[Supplied records — start]

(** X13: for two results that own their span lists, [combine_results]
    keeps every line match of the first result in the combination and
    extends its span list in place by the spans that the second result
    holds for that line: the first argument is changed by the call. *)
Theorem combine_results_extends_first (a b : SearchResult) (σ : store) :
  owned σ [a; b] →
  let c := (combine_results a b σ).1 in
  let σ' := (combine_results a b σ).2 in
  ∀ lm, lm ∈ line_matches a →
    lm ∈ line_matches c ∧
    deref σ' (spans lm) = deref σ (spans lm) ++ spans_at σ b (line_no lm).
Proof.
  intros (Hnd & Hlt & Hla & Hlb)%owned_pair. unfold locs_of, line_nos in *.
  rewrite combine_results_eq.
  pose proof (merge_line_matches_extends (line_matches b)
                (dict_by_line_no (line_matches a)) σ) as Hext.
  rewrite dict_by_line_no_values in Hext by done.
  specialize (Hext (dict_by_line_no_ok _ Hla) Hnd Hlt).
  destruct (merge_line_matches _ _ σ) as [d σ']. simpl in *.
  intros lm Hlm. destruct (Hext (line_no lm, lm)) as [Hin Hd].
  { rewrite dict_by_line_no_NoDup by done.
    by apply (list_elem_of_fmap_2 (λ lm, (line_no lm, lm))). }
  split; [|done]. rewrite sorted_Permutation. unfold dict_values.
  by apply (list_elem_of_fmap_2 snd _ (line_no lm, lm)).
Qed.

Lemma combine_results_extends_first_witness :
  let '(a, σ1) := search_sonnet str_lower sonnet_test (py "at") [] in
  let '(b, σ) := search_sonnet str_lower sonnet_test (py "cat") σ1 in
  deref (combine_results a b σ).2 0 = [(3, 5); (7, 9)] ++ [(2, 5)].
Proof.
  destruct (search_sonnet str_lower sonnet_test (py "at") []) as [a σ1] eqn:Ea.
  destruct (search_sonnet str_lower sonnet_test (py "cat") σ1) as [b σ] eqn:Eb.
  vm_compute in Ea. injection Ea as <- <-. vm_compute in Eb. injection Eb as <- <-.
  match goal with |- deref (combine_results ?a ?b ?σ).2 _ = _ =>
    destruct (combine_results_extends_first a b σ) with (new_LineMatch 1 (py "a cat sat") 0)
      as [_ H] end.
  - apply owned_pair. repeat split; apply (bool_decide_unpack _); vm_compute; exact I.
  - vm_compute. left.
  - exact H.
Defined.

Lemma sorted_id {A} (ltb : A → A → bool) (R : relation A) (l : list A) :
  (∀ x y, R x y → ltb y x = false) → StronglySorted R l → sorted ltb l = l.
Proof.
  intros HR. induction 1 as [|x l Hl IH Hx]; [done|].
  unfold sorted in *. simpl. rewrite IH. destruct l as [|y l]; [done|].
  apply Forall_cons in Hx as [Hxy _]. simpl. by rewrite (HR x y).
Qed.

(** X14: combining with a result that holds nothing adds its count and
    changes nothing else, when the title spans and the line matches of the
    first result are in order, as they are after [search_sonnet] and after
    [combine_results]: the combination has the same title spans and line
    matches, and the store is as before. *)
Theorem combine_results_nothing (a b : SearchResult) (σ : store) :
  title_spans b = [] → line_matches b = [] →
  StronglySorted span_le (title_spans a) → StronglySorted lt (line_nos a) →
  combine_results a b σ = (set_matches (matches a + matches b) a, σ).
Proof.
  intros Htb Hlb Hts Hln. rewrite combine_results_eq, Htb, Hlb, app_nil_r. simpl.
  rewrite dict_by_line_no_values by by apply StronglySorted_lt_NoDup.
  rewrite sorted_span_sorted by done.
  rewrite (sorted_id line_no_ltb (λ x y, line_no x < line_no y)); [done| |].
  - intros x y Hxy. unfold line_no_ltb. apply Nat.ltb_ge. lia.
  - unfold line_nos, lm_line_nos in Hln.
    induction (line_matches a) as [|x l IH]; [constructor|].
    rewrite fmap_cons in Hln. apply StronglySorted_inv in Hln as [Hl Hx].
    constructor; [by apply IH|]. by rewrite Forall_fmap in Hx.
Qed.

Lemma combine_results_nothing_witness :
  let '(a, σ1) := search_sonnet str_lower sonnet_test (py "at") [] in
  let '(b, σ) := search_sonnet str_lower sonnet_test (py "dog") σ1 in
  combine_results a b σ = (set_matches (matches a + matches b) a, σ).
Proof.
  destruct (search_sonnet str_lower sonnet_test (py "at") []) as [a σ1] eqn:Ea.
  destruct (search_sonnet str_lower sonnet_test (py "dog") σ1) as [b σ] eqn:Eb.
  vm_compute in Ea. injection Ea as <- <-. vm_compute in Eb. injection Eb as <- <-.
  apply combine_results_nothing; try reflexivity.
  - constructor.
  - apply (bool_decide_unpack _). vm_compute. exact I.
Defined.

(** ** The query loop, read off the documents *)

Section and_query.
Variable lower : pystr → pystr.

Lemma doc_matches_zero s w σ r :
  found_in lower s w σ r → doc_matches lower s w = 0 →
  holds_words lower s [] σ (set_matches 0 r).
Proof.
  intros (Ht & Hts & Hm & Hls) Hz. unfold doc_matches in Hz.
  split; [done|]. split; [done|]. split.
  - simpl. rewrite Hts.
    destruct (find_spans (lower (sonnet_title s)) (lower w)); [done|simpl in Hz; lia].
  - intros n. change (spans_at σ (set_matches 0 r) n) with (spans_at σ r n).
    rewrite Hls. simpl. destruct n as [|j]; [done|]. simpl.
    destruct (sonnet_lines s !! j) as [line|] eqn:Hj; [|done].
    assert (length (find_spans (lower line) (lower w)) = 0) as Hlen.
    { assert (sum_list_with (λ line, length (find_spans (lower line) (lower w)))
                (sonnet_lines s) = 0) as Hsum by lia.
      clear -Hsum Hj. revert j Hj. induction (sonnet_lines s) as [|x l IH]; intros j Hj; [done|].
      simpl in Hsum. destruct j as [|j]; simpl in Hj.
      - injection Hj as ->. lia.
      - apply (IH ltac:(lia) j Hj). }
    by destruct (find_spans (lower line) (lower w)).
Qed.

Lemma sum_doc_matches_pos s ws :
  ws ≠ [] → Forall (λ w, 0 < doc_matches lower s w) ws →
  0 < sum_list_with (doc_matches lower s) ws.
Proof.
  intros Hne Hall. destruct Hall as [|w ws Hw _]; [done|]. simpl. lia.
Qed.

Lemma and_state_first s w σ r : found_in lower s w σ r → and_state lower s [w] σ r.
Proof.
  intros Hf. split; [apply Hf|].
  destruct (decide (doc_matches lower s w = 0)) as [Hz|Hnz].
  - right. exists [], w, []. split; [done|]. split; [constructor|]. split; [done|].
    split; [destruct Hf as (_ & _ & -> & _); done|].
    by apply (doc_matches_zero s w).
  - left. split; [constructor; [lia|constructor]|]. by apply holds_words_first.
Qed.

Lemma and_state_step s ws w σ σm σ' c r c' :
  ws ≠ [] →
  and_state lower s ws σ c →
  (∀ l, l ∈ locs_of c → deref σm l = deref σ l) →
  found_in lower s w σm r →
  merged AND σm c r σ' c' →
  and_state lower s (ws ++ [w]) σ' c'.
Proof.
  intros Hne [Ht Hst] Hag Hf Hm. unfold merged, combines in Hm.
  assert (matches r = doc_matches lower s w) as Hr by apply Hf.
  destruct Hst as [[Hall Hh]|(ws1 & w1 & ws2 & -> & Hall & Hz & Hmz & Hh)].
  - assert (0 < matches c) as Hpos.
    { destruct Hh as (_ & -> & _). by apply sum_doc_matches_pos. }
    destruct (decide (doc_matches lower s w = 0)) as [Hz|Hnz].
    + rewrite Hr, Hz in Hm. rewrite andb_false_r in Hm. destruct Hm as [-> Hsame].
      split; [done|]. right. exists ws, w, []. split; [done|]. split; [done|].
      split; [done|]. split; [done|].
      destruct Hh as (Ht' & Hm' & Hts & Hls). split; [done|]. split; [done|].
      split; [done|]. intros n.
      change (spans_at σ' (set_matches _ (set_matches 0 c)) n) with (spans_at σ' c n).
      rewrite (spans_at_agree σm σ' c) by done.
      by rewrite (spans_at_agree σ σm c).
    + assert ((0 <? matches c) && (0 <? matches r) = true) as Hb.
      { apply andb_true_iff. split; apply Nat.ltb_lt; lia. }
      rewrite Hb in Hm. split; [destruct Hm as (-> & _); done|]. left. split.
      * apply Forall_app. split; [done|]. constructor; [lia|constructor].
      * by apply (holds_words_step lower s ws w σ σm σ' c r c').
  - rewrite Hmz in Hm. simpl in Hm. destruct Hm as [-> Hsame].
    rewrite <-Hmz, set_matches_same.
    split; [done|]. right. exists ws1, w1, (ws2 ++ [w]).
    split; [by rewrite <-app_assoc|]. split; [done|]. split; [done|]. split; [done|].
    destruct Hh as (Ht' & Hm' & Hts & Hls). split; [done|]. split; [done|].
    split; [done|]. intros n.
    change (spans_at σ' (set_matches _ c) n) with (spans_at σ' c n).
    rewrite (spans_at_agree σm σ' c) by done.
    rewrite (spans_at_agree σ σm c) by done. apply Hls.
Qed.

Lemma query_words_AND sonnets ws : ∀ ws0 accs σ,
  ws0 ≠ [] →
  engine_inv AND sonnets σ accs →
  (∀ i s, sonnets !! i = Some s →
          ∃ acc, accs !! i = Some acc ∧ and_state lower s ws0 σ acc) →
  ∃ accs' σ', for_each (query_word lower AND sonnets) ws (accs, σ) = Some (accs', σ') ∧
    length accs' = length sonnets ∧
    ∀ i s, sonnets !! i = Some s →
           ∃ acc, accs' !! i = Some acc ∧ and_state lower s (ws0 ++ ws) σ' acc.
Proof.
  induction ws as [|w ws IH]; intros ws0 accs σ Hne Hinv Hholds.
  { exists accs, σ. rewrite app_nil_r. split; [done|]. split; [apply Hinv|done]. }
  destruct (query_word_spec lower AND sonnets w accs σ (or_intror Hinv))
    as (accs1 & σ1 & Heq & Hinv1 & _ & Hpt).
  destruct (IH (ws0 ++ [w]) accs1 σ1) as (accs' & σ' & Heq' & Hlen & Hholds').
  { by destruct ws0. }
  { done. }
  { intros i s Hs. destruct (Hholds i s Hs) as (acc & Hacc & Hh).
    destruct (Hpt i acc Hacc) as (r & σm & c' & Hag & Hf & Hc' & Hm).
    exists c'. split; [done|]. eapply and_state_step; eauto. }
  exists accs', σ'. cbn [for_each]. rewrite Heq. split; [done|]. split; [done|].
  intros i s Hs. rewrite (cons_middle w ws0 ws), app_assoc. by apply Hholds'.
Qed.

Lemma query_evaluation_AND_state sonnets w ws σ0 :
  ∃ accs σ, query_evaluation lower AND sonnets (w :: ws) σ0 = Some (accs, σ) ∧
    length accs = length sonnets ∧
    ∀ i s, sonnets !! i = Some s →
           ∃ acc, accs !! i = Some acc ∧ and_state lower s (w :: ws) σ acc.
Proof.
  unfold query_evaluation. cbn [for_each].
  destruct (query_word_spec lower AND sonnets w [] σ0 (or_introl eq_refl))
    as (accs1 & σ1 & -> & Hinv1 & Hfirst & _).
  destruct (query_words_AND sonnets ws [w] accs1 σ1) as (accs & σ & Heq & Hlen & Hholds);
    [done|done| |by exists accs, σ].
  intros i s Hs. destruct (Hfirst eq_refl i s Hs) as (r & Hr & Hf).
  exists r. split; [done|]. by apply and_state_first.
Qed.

[Supplied records — finish]

=== Directions for this task ===
Print the lines above from the one with "unfold sorted in" through the one with "[combine_results]: the combination", both included, exactly as written and nothing more.

=== Completed task ===
  unfold sorted in *. simpl. rewrite IH. destruct l as [|y l]; [done|].
  apply Forall_cons in Hx as [Hxy _]. simpl. by rewrite (HR x y).
Qed.

(** X14: combining with a result that holds nothing adds its count and
    changes nothing else, when the title spans and the line matches of the
    first result are in order, as they are after [search_sonnet] and after
    [combine_results]: the combination has the same title spans and line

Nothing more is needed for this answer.